If you use an architecture where float and double are IEEE-754 binary32 and binary64, respectively, and integer and floating-point byte order is the same, you might find the attached float-bits command-line utility useful. It should compile with any C99 or later C compiler. In particular, it works fine on 32-bit and 64-bit Intel/AMD architectures.
Simply put, it shows the binary representation of any floating-point number, or the sum, difference, product, or division of a pair of numbers. Run it without arguments, and it shows the usage.
If you use Linux, you can compile and install it using e.g. gcc -Wall -O2 float-bits.c -o float-bits && sudo install -o root -g root -m 0755 float-bits /usr/local/bin/.
If we run float-bits -f 1/3 the output is
1/3 = 0.3333333432674408
0 011111110 (1)0000000000000000000000
/ 0 100000001 (1)0000000000000000000000
= 0 011111010 (1)1010101010101010101011
With regards to the issue OP is having, the key is to look at the result: it is rounded up. (The mathematical evaluation rules in C are such that when the result is stored in a variable, or the expression is cast to a specific numeric type, the compiler must evaluate the value at the specified precision and range. This means that it is not allowed to optimize away entire operations.)
Note that if we run float-bits -f 0.99999997/3 the output is
0.99999997/3 = 0.3333333134651184
0 011111101 (1)1111111111111111111111
/ 0 100000001 (1)0000000000000000000000
= 0 011111010 (1)1010101010101010101010
So, the three numbers closest to one third a single-precision floating-point number can represent are float-bits -f 0.33333332 0.33333334 0.33333336:
0.33333332: 0 011111010 (1)1010101010101010101010
0.33333334: 0 011111010 (1)1010101010101010101011
0.33333336: 0 011111010 (1)1010101010101010101100
Multiplying them by three (float-bits -f 3x0.33333332 3x0.33333334 3x0.33333336) yields
3x0.33333332 = 0.9999999403953552
0 100000001 (1)0000000000000000000000
x 0 011111010 (1)1010101010101010101010
= 0 011111101 (1)1111111111111111111111
3x0.33333334 = 1.0000000000000000
0 100000001 (1)0000000000000000000000
x 0 011111010 (1)1010101010101010101011
= 0 011111110 (1)0000000000000000000000
3x0.33333336 = 1.0000001192092896
0 100000001 (1)0000000000000000000000
x 0 011111010 (1)1010101010101010101100
= 0 011111110 (1)0000000000000000000001
Essentially, when one writes 3.0f * (float)(1.0f / 3.0f) or something equivalent in C (using C99 or later rules), two implicit rounding operations occur.
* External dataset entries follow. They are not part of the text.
Lemma parse_gram k ts c : gram k ts c -> forall fuel ts' h cu Q, (4 * length ts + need k <= fuel)%nat -> rest m es cu (ts ++ ts') -> follow k ts' ->
  (length h + nodes c <= limit)%nat ->
  (forall p c' k', rest m es c' ts' -> length k' = nodes c -> tree (h ++ k') p c -> Q p (St m c' (h ++ k'))) ->
  wp (parser k fuel) Q (St m cu h).
Proof.
  induction 1 as [n ts c _ IH|n ts1 c1 ts2 c2 _ IH1 _ IH2|ts c _ IH|ts1 c1 ts2 c2 _ IH1 _ IH2|rs l Hl|ts c rs _ IH];
    intros fuel ts' h cu Q Hf Hr Hfo Hlim HQ; cbn [parser need] in *.
  - destruct fuel as [|fuel]; [lia|]. cbn [parseline]. rewrite length_app, length_replicate in Hf. rewrite nodes_back in Hlim, HQ. rewrite <-app_assoc in Hr.
    wp_step. apply (IH fuel (replicate n (Op 38) ++ ts')); [lia|done| |lia|].
    { destruct n as [|n]; cbn; [|by right; left]. destruct ts' as [|t ts']; [done|]. apply list_elem_of_singleton in Hfo as ->. by left. }
    intros p c' k' Hr1 Hk Ht. wp_step. apply (parseback_spec n ts' p c); [done| |done|rewrite length_app; lia|].
    { destruct ts' as [|t ts']; [done|]. by apply list_elem_of_singleton in Hfo as ->. }
    intros p' c'' k2 Hr2 Hk2 Ht2. wp_step. eapply peek_spec; [done..|]. unfold with_cur; cbn [text cur heap]. intros c3 Hr3 _.
    replace (peeks [59] ts') with false by (destruct ts' as [|t ts']; [done|by apply list_elem_of_singleton in Hfo as ->]).
    wp_step. rewrite <-app_assoc in *. apply HQ; [done|rewrite length_app; lia|done].
  - destruct fuel as [|fuel]; [lia|]. cbn [parseline]. rewrite !length_app, length_replicate in Hf. cbn [length] in Hf. cbn [nodes] in Hlim, HQ.
    rewrite nodes_back in Hlim, HQ. rewrite <-!app_assoc in Hr. cbn [app] in Hr.
    wp_step. apply (IH1 fuel (replicate n (Op 38) ++ Op 59 :: ts2 ++ ts')); [lia|done| |lia|].
    { destruct n as [|n]; cbn; [by right; right; left|by right; left]. }
    intros p c' k' Hr1 Hk Ht. wp_step. apply (parseback_spec n (Op 59 :: ts2 ++ ts') p c1); [done|done|done|rewrite length_app; lia|].
    intros p' c'' k2 Hr2 Hk2 Ht2. wp_step. eapply peek_spec; [done|exact Hr2|done|]. unfold with_cur; cbn [text cur heap peeks]. intros c3 Hr3 _.
    cbn [Ulib.strchr Z.eqb Pos.eqb]. wp_step. eapply gettoken_spec; [done..|]. unfold with_cur; cbn [tail text cur heap]. intros q eq c4 Hr4 _. wp_step.
    apply (IH2 fuel ts'); [lia|done|done|rewrite !length_app; lia|]. intros p3 c5 k3 Hr5 Hk3 Ht3. unfold listcmd. apply wp_new; [cbn [heap]; rewrite ?length_app; lia|].
    unfold with_heap; cbn [heap text cur]. rewrite <-!app_assoc in *. apply HQ; [done|rewrite !length_app; cbn; lia|]. exists p', p3. rewrite !(app_assoc h), !(app_assoc (h ++ _)), !(app_assoc ((h ++ _) ++ _)).
    split; [apply cmd_at_new|]. split; (eapply tree_prefix; [|eassumption]); rewrite <-!app_assoc; repeat apply prefix_app; [apply prefix_app_r|]; try done; by apply prefix_app_r.
  - destruct fuel as [|fuel]; [lia|]. cbn [parsepipe]. wp_step. apply (IH fuel ts'); [lia|done| |done|].
    { destruct ts' as [|t ts']; [done|]. cbn in *. rewrite !elem_of_cons in *. tauto. }
    intros p c' k' Hr1 Hk Ht. wp_step. eapply peek_spec; [done..|]. unfold with_cur; cbn [text cur heap]. intros c3 Hr3 _.
    replace (peeks [124] ts') with false. 2:{ destruct ts' as [|t ts']; [done|]. repeat (apply elem_of_cons in Hfo as [->|Hfo]; [done|]); by apply not_elem_of_nil in Hfo. }
    wp_step. by apply HQ.
  - destruct fuel as [|fuel]; [lia|]. cbn [parsepipe]. rewrite length_app in Hf. cbn [length] in Hf. cbn [nodes] in Hlim, HQ. rewrite <-app_assoc in Hr. cbn [app] in Hr.
    wp_step. apply (IH1 fuel (Op 124 :: ts2 ++ ts')); [lia|done|by right; right; right; left|lia|].
    intros p c' k' Hr1 Hk Ht. wp_step. eapply peek_spec; [done|exact Hr1|done|]. unfold with_cur; cbn [text cur heap peeks]. intros c3 Hr3 _.
    cbn [Ulib.strchr Z.eqb Pos.eqb]. wp_step. eapply gettoken_spec; [done..|]. unfold with_cur; cbn [tail text cur heap]. intros q eq c4 Hr4 _. wp_step.
    apply (IH2 fuel ts'); [lia|done|done|rewrite !length_app; lia|]. intros p3 c5 k3 Hr5 Hk3 Ht3. unfold pipecmd. apply wp_new; [cbn [heap]; rewrite ?length_app; lia|].
    unfold with_heap; cbn [heap text cur]. rewrite <-!app_assoc in *. apply HQ; [done|rewrite !length_app; cbn; lia|]. exists p, p3. rewrite !(app_assoc h), !(app_assoc (h ++ _)).
    split; [apply cmd_at_new|]. split; (eapply tree_prefix; [|eassumption]); rewrite <-!app_assoc; repeat apply prefix_app; by apply prefix_app_r.
  - destruct fuel as [|fuel]; [lia|]. cbn [parseexec]. rewrite <-app_assoc in Hr. rewrite nodes_redirs, length_app in Hlim, HQ. cbn [nodes] in Hlim, HQ.
    wp_step. eapply peek_spec; [done|exact Hr|done|]. unfold with_cur; cbn [text cur heap]. intros c Hr1 _.
    replace (peeks [40] ((rs ≫= rtoks) ++ args_toks l ++ ts')) with false.
    2:{ destruct rs as [|[]]; [|done..]. destruct l as [|[w rs'] l]; [|done]. cbn. destruct ts' as [|t ts']; [done|].
        repeat (apply elem_of_cons in Hfo as [->|Hfo]; [done|]); by apply not_elem_of_nil in Hfo. }
    apply (parseexec_args_spec rs l ts'); [done|done|done|lia|]. intros p c' k Hr2 Hk Ht. apply HQ; [done|lia|done].
  - destruct fuel as [|[|fuel]]; [lia|lia|]. cbn [parseexec]. rewrite length_cons, length_app in Hf. cbn [length] in Hf. rewrite nodes_redirs in Hlim, HQ.
    cbn [app] in Hr. rewrite <-app_assoc in Hr. cbn [app] in Hr.
    wp_step. eapply peek_spec; [done|exact Hr|done|]. unfold with_cur; cbn [text cur heap peeks]. intros c1 Hr1 _. cbn [Ulib.strchr Z.eqb Pos.eqb parseblock].
    wp_step. eapply peek_spec; [done|exact Hr1|done|]. unfold with_cur; cbn [text cur heap peeks]. intros c2 Hr2 _. cbn [Ulib.strchr Z.eqb Pos.eqb negb].
    wp_step. wp_step; [done|]. wp_step. eapply gettoken_spec; [done..|]. unfold with_cur; cbn [tail text cur heap]. intros q eq c3 Hr3 _. wp_step.
    apply (IH fuel (Op 41 :: (rs ≫= rtoks) ++ ts')); [lia|done|by left|lia|]. intros p c4 k Hr4 Hk Ht. wp_step.
    eapply peek_spec; [done|exact Hr4|done|]. unfold with_cur; cbn [text cur heap peeks]. intros c5 Hr5 _. cbn [Ulib.strchr Z.eqb Pos.eqb negb].
    wp_step. wp_step; [done|]. wp_step. eapply gettoken_spec; [done..|]. unfold with_cur; cbn [tail text cur heap]. intros q' eq' c6 Hr6 _.
    apply (parseredirs_spec rs ts'); [done|done| |cbn [heap]; rewrite length_app; lia|].
    { destruct ts' as [|t ts']; [done|]. repeat (apply elem_of_cons in Hfo as [->|Hfo]; [done|]); by apply not_elem_of_nil in Hfo. }
    cbn [heap]. intros p' c7 k' Hr7 Hk' Hw. rewrite <-app_assoc in *. apply HQ; [done|rewrite length_app; lia|]. eapply wraps_tree; [exact Hw|].
    eapply tree_prefix; [|exact Ht]. rewrite app_assoc. by apply prefix_app_r.
Qed.
End parse.
(** the work keeps up with the processes *)
Definition follows (w : work) (B : list work) (x : option E) (p : proc) (sp : list proc) : Prop :=
  exists w' B' L, rep p w' B' /\ reps sp L /\ runs wstep w B (option_list x) w' (B' ++ L).
Lemma follows_here w B p : rep p w B -> follows w B None p [].
Proof. intros H. exists w, B, []. split; [done|]. split; [constructor|]. rewrite app_nil_r. by apply t_nil. Qed.
Lemma follows_one w B x w' sp B' p : wstep w x w' sp -> rep p w' B' -> sp ++ B ≡ₚ B' -> follows w B x p [].
Proof. intros Hs Hp HB. exists w', B', []. split; [done|]. split; [constructor|]. rewrite app_nil_r. by eapply runs_one. Qed.
Lemma follows_ctx (F : work -> work) (G : proc -> proc) X w B x k sp :
  (forall w x w' sp, wstep w x w' sp -> wstep (F w) x (F w') sp) -> (forall k w B, rep k w B -> rep (G k) (F w) (B ++ X)) ->
  follows w B x k sp -> follows (F w) (B ++ X) x (G k) sp.
Proof.
  intros HF HG (w' & B' & L & H1 & H2 & H3). exists (F w'), (B' ++ X), L. split; [by apply HG|]. split; [done|].
  eapply runs_perm; [apply runs_frame, (runs_ctx _ F HF), H3|done|]. rewrite <-!app_assoc. f_equiv. apply Permutation_app_comm.
Qed.
Lemma rep_step p w B : rep p w B -> forall x p' sp, pstep p x p' sp -> follows w B x p' sp.
Proof.
  induction 1 as [c|c k w B Hk IH|r k w B Hk IH|kl wl Bl kr wr Br Hl IHl Hr IHr|k w B Hk IH|k w B Hk IH|es k w B Hk IH]; intros x p' sp Hs.
  - apply pstep_alone in Hs as [(e & t & Ht & -> & -> & ->)|[(c1 & t & Ht & -> & -> & ->)|[t Ht]]]; destruct c as [|e' c|c1' c|l r|c1' es]; simplify_eq/=.
    + eapply follows_one; [apply w_do|apply (r_code c)|done].
    + apply follows_here. apply (r_fork c _ _ _ (r_code c1')).
    + apply follows_here. apply (r_half r _ _ _ (r_code l)).
    + eapply follows_one; [apply w_bg|apply (r_leave es _ _ _ (r_code c1'))|done].
  - apply pstep_one in Hs as [(e & t & ? & _)|[(c1 & t & ? & _)|[(t & ? & -> & -> & -> & ->)|[(? & _)|(k' & Hs & ->)]]]]; simplify_eq/=.
    + apply rep_gone in Hk as [-> ->]. eapply follows_one; [apply w_next|apply (r_code c)|done].
    + rewrite <-(app_nil_r B). apply (follows_ctx (fun w => Seq w (work_of c)) (fun k => Proc (Wait :: flat c) [k]) []); [intros; by constructor| |by apply IH].
      intros k0 w0 B0 H0. rewrite app_nil_r. by constructor.
  - apply pstep_one in Hs as [(e & t & ? & _)|[(c1 & t & ? & -> & -> & ->)|[(t & ? & _)|[(? & _)|(k' & Hs & ->)]]]]; simplify_eq/=.
    + apply follows_here. rewrite <-(app_nil_r B). apply (r_both _ _ _ _ _ _ Hk (r_code r)).
    + rewrite <-(app_nil_r B). apply (follows_ctx (fun w => Par w (work_of r)) (fun k => Proc [Spawn (flat r); Wait; Wait] [k]) []); [intros; by constructor| |by apply IH].
      intros k0 w0 B0 H0. rewrite app_nil_r. by constructor.
  - apply pstep_both in Hs as [(-> & -> & -> & ->)|[(-> & -> & -> & ->)|[(k' & Hs & ->)|(k' & Hs & ->)]]].
    + apply rep_gone in Hl as [-> ->]. apply follows_here. by apply r_right.
    + apply rep_gone in Hr as [-> ->]. rewrite app_nil_r. apply follows_here. by apply r_left.
    + apply (follows_ctx (fun w => Par w wr) (fun k => Proc [Wait; Wait] [k; kr])); [intros; by constructor| |by apply IHl].
      intros. by apply r_both.
    + destruct (IHr _ _ _ Hs) as (w' & B' & L & H1 & H2 & H3). exists (Par wl w'), (Bl ++ B'), L. split; [by apply r_both|]. split; [done|].
      eapply runs_perm; [apply runs_frame, (runs_ctx _ (Par wl)), H3; intros; by constructor|apply Permutation_app_comm|].
      rewrite <-app_assoc, (Permutation_app_comm Bl), <-app_assoc. f_equiv. apply Permutation_app_comm.
  - apply pstep_one in Hs as [(e & t & ? & _)|[(c1 & t & ? & _)|[(t & ? & -> & -> & -> & ->)|[(? & _)|(k' & Hs & ->)]]]]; simplify_eq/=.
    + apply rep_gone in Hk as [-> ->]. eapply follows_one; [apply w_join|apply (r_code Halt)|done].
    + rewrite <-(app_nil_r B). apply (follows_ctx (Par Over) (fun k => Proc [Wait] [k]) []); [intros; by constructor| |by apply IH].
      intros k0 w0 B0 H0. rewrite app_nil_r. by constructor.
  - apply pstep_one in Hs as [(e & t & ? & _)|[(c1 & t & ? & _)|[(t & ? & -> & -> & -> & ->)|[(? & _)|(k' & Hs & ->)]]]]; simplify_eq/=.
    + apply rep_gone in Hk as [-> ->]. eapply follows_one; [apply w_join|apply (r_code Halt)|done].
    + rewrite <-(app_nil_r B). apply (follows_ctx (fun w => Par w Over) (fun k => Proc [Wait] [k]) []); [intros; by constructor| |by apply IH].
      intros k0 w0 B0 H0. rewrite app_nil_r. by constructor.
  - apply pstep_one in Hs as [(e & t & Ht & -> & -> & ->)|[(c1 & t & ? & _)|[(t & ? & _)|[(Ht & -> & -> & ->)|(k' & Hs & ->)]]]]; try (by destruct es).
    + destruct es as [|e' es]; simplify_eq/=. eapply follows_one; [apply w_do|by apply r_leave|done].
    + apply fmap_nil_inv in Ht as ->. exists Over, [], (w :: B ++ []). split; [apply (r_code Halt)|]. split; [by apply rs_cons; [|apply rs_nil]|]. rewrite app_nil_r. by apply t_nil.
    + destruct (IH _ _ _ Hs) as (w' & B' & L & H1 & H2 & H3). exists (dos es), (w' :: B'), L. split; [by apply r_leave|]. split; [done|]. by apply runs_behind.
Qed.

(** ** And the processes keep up with the work *)

(** with calls nobody sees, a process gets to where its work is *)
Definition quiet (p : proc) (p' : proc) (O : list proc) : Prop := runs pstep p [] [] p' O.
Lemma quiet_one p p' : pstep p None p' [] -> quiet p p' [].
Proof. intros H. by eapply (runs_one _ p None). Qed.
Lemma quiet_refl p : quiet p p [].
Proof. by apply t_nil. Qed.
Lemma runs_kid t ks1 ks2 k B es k' B' : runs pstep k B es k' B' -> runs pstep (Proc t (ks1 ++ k :: ks2)) B es (Proc t (ks1 ++ k' :: ks2)) B'.
Proof. apply (runs_ctx pstep (fun k => Proc t (ks1 ++ k :: ks2))). intros. by apply p_kid. Qed.
Lemma rep_over p B : rep p Over B -> exists O L, quiet p gone O /\ reps O L /\ L ≡ₚ B.
Proof.
  inversion 1 as [c Hc| | | | | |es k w B0 Hk He]; subst.
  - exists [], []. destruct c; simplify_eq/=. split; [apply quiet_refl|]. split; [constructor|done].
  - destruct es; simplify_eq/=. exists [k], (w :: B0 ++ []). split; [|split; [apply rs_cons; [done|constructor]|by rewrite app_nil_r]].
    by eapply (runs_one _ _ None); [apply p_exit|].
Qed.
Lemma rep_seq p a b B : rep p (Seq a b) B -> exists c k, quiet p (Proc (Wait :: flat c) [k]) [] /\ rep k a B /\ b = work_of c.
Proof.
  inversion 1 as [c Hc|c k w B0 Hk| | | | |es k w B0 Hk He]; subst.
  - destruct c as [| |c1 c| |]; simplify_eq/=. exists c, (Proc (flat c1) []). split; [apply quiet_one, p_spawn|]. split; [constructor|done].
  - exists c, k. split; [apply quiet_refl|done].
  - by destruct es.
Qed.
Lemma rep_par p a b B : rep p (Par a b) B ->
  (exists kl kr Bl Br, quiet p (Proc [Wait; Wait] [kl; kr]) [] /\ rep kl a Bl /\ rep kr b Br /\ B = Bl ++ Br) \/
  exists k, p = Proc [Wait] [k] /\ (a = Over /\ rep k b B \/ b = Over /\ rep k a B).
Proof.
  inversion 1 as [c Hc| |r k w B0 Hk|kl wl Bl kr wr Br Hl Hr|k w B0 Hk|k w B0 Hk|es k w B0 Hk He]; subst.
  - destruct c as [| | |l r|]; simplify_eq/=. left. exists (Proc (flat l) []), (Proc (flat r) []), [], []. split; [|split; [constructor|split; [constructor|done]]].
    eapply (runs_trans _ _ _ []); [apply quiet_one, p_spawn|]. apply quiet_one. apply (p_spawn _ _ [_]).
  - left. exists k, (Proc (flat r) []), B, []. split; [apply quiet_one, (p_spawn _ _ [k])|]. split; [done|]. split; [constructor|by rewrite app_nil_r].
  - left. exists kl, kr, Bl, Br. split; [apply quiet_refl|done].
  - right. exists k. split; [done|]. by left.
  - right. exists k. split; [done|]. by right.
  - by destruct es.
Qed.

(** the process with work [w], and what is behind it, once the work has become [w'] and [B1] *)
Definition matched (p : proc) (x : option E) (w' : work) (B1 : list work) : Prop :=
  exists p' O B' L, runs pstep p [] (option_list x) p' O /\ rep p' w' B' /\ reps O L /\ B' ++ L ≡ₚ B1.
#[local] Instance matched_proper p x w : Proper ((≡ₚ) ==> iff) (matched p x w).
Proof. intros B B' HB. unfold matched. by setoid_rewrite HB. Qed.
Lemma matched_quiet p p1 x w' B1 : quiet p p1 [] -> matched p1 x w' B1 -> matched p x w' B1.
Proof. intros Hq (p' & O & B' & L & H1 & H). exists p', O, B', L. split; [|done]. by apply (runs_trans _ _ _ [] _ _ Hq). Qed.
Lemma matched_kid t ks1 ks2 k x wk Bk w' B1 : matched k x wk Bk ->
  (forall k' B' L, rep k' wk B' -> B' ++ L ≡ₚ Bk -> exists B2, rep (Proc t (ks1 ++ k' :: ks2)) w' B2 /\ B2 ++ L ≡ₚ B1) ->
  matched (Proc t (ks1 ++ k :: ks2)) x w' B1.
Proof.
  intros (k' & O & B' & L & H1 & H2 & H3 & H4) H. destruct (H k' B' L H2 H4) as (B2 & H5 & H6). exists (Proc t (ks1 ++ k' :: ks2)), O, B2, L.
  split; [by apply runs_kid|done].
Qed.
Lemma matched_over k B c : rep k Over B -> matched (Proc (Wait :: flat c) [k]) None (work_of c) B.
Proof.
  intros (O & L & H1 & H2 & H3)%rep_over. exists (Proc (flat c) []), O, [], L. split; [|split; [constructor|done]].
  eapply (runs_trans _ _ _ []); [apply (runs_kid _ [] []), H1|]. eapply (runs_one _ _ None); [apply (p_wait (flat c) [] [])|done].
Qed.
Lemma step_rep w x w' sp : wstep w x w' sp -> forall p B, rep p w B -> matched p x w' (sp ++ B).
Proof.
  induction 1 as [e w|a x a' sp b Hs IH|b|a x a' sp b Hs IH|a x b b' sp Hs IH| |a b]; intros p B Hp.
  - inversion Hp as [c Hc| | | | | |es k w0 B0 Hk He]; subst.
    + destruct c; simplify_eq/=. eexists _, [], [], []. split; [by eapply (runs_one _ _ (Some e)); [apply p_ev|]|]. split; [constructor|]. split; [constructor|done].
    + destruct es; simplify_eq/=. eexists _, [], (w0 :: B0), []. split; [by eapply (runs_one _ _ (Some e)); [apply p_ev|]|]. split; [by apply r_leave|]. split; [constructor|by rewrite app_nil_r].
  - apply rep_seq in Hp as (c & k & Hq & Hk & ->). eapply matched_quiet; [exact Hq|]. eapply (matched_kid _ [] []); [by apply IH|].
    intros k' B' L Hk' HB. exists B'. split; [by apply r_fork|done].
  - apply rep_seq in Hp as (c & k & Hq & Hk & ->). eapply matched_quiet; [exact Hq|]. by apply matched_over.
  - apply rep_par in Hp as [(kl & kr & Bl & Br & Hq & Hl & Hr & ->)|(k & -> & [[-> Hk]|[-> Hk]])].
    + eapply matched_quiet; [exact Hq|]. eapply (matched_kid _ [] [kr]); [by apply IH|]. intros k' B' L Hk' HB. exists (B' ++ Br). split; [by apply r_both|].
      rewrite <-app_assoc, (Permutation_app_comm Br), app_assoc, HB. by rewrite <-app_assoc.
    + inversion Hs.
    + eapply (matched_kid _ [] []); [by apply IH|]. intros k' B' L Hk' HB. exists B'. split; [by apply r_left|done].
  - apply rep_par in Hp as [(kl & kr & Bl & Br & Hq & Hl & Hr & ->)|(k & -> & [[-> Hk]|[-> Hk]])].
    + eapply matched_quiet; [exact Hq|]. eapply (matched_kid _ [kl] []); [by apply IH|]. intros k' B' L Hk' HB. exists (Bl ++ B'). split; [by apply r_both|].
      rewrite <-app_assoc, HB, !app_assoc. f_equiv. apply Permutation_app_comm.
    + eapply (matched_kid _ [] []); [by apply IH|]. intros k' B' L Hk' HB. exists B'. split; [by apply r_right|done].
    + inversion Hs.
  - apply rep_par in Hp as [(kl & kr & Bl & Br & Hq & Hl & Hr & ->)|(k & -> & [[_ Hk]|[_ Hk]])]; [|by apply (matched_over k B Halt)..].
    eapply matched_quiet; [exact Hq|]. apply rep_over in Hl as (O1 & L1 & Q1 & R1 & P1). apply rep_over in Hr as (O2 & L2 & Q2 & R2 & P2).
    exists gone, (O1 ++ O2), [], (L1 ++ L2). split; [|split; [apply (r_code Halt)|split; [by apply reps_app|cbn; by rewrite P1, P2]]].
    eapply (runs_trans _ _ _ []); [apply (runs_kid _ [] [kr]), Q1|].
    eapply (runs_trans _ _ _ []); [exact (runs_perm _ _ _ _ _ _ (runs_frame _ _ _ _ _ _ (runs_kid [Wait; Wait] [gone] [] _ _ _ _ _ Q2) O1) O1 (O1 ++ O2) (reflexivity _) (Permutation_app_comm _ _))|].
    eapply (runs_trans _ _ _ []); eapply (runs_one _ _ None); [apply (p_wait [Wait] [] [gone])|done|apply (p_wait [] [] [])|done].
  - inversion Hp as [c Hc| | | | | |es k w0 B0 Hk He]; subst; [|by destruct es].
    destruct c as [| | | |c1 es]; simplify_eq/=. eexists _, [], [work_of c1], []. split; [eapply (runs_one _ _ None); [apply p_spawn|done]|].
    split; [apply r_leave, r_code|]. split; [constructor|done].
Qed.
(** a step of the work a process will leave behind *)
Lemma step_behind p w B : rep p w B -> forall v R x v' sp, B ≡ₚ v :: R -> wstep v x v' sp -> matched p x w (v' :: sp ++ R).
Proof.
  induction 1 as [c|c k w B Hk IH|r k w B Hk IH|kl wl Bl kr wr Br Hl IHl Hr IHr|k w B Hk IH|k w B Hk IH|es k w B Hk IH]; intros v R x v' sp HB Hs.
  - by apply Permutation_nil_cons in HB.
  - eapply (matched_kid _ [] []); [by eapply IH|]. intros k' B' L Hk' HB'. exists B'. split; [by apply r_fork|done].
  - eapply (matched_kid _ [] []); [by eapply IH|]. intros k' B' L Hk' HB'. exists B'. split; [by apply r_half|done].
  - assert (v ∈ Bl ++ Br) as [Hv|Hv]%elem_of_app by (rewrite HB; apply list_elem_of_here); apply elem_of_Permutation in Hv as [B2 HB2].
    + assert (R ≡ₚ B2 ++ Br) as -> by (apply (Permutation_cons_inv (a := v)); by rewrite <-HB, HB2). eapply (matched_kid _ [] [kr]); [by eapply IHl|].
      intros k' B' L Hk' HB'. exists (B' ++ Br). split; [by apply r_both|]. rewrite <-app_assoc, (Permutation_app_comm Br), app_assoc, HB'. cbn. by rewrite <-app_assoc.
    + assert (R ≡ₚ Bl ++ B2) as -> by (apply (Permutation_cons_inv (a := v)); rewrite <-HB, HB2; symmetry; apply Permutation_middle). eapply (matched_kid _ [kl] []); [by eapply IHr|].
      intros k' B' L Hk' HB'. exists (Bl ++ B'). split; [by apply r_both|]. rewrite <-app_assoc, HB'. rewrite <-Permutation_middle. f_equiv. rewrite !app_assoc. f_equiv. apply Permutation_app_comm.
  - eapply (matched_kid _ [] []); [by eapply IH|]. intros k' B' L Hk' HB'. exists B'. split; [by apply r_right|done].
  - eapply (matched_kid _ [] []); [by eapply IH|]. intros k' B' L Hk' HB'. exists B'. split; [by apply r_left|done].
  - assert (v ∈ w :: B) as [->|Hv]%elem_of_cons by (rewrite HB; apply list_elem_of_here).
    + apply Permutation_cons_inv in HB. eapply (matched_kid _ [] []); [by eapply (step_rep _ _ _ _ Hs)|]. intros k' B' L Hk' HB'. exists (v' :: B'). split; [by apply r_leave|].
      cbn. by rewrite HB', HB.
    + apply elem_of_Permutation in Hv as [B2 HB2]. assert (R ≡ₚ w :: B2) as -> by (apply (Permutation_cons_inv (a := v)); rewrite <-HB, HB2; apply Permutation_swap).
      eapply (matched_kid _ [] []); [by eapply IH|]. intros k' B' L Hk' HB'. exists (w :: B'). split; [by apply r_leave|]. cbn. rewrite HB'.
      rewrite Permutation_swap. f_equiv. apply Permutation_middle.
Qed.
The first one rounds one third to the nearest value representable by a binary32 float up, and the second one rounds the slightly-over-one value to the nearest value representable by a binary32 float, down to exactly one. (Remember that these rounding operations operate on the floating-point number, and can at most add or subtract one unit in the least significant place.)
The answer to OP's question is then that this happens, because when implemented in floating-point math, there are two rounding operations done, and using the default rounding rules the two happen to cancel each other out, giving the unexpected, mathematically correct value.
Floating-point math is still exact math, it's just that after each operation, there is an implicit rounding to the nearest value representable by the used type. (However, there are "unsafe math optimizations" some compilers can do, which fuse multiple operations to one; and the FMA intrinsics are designed to do a fused multiply-add where only one rounding happens, at the end.)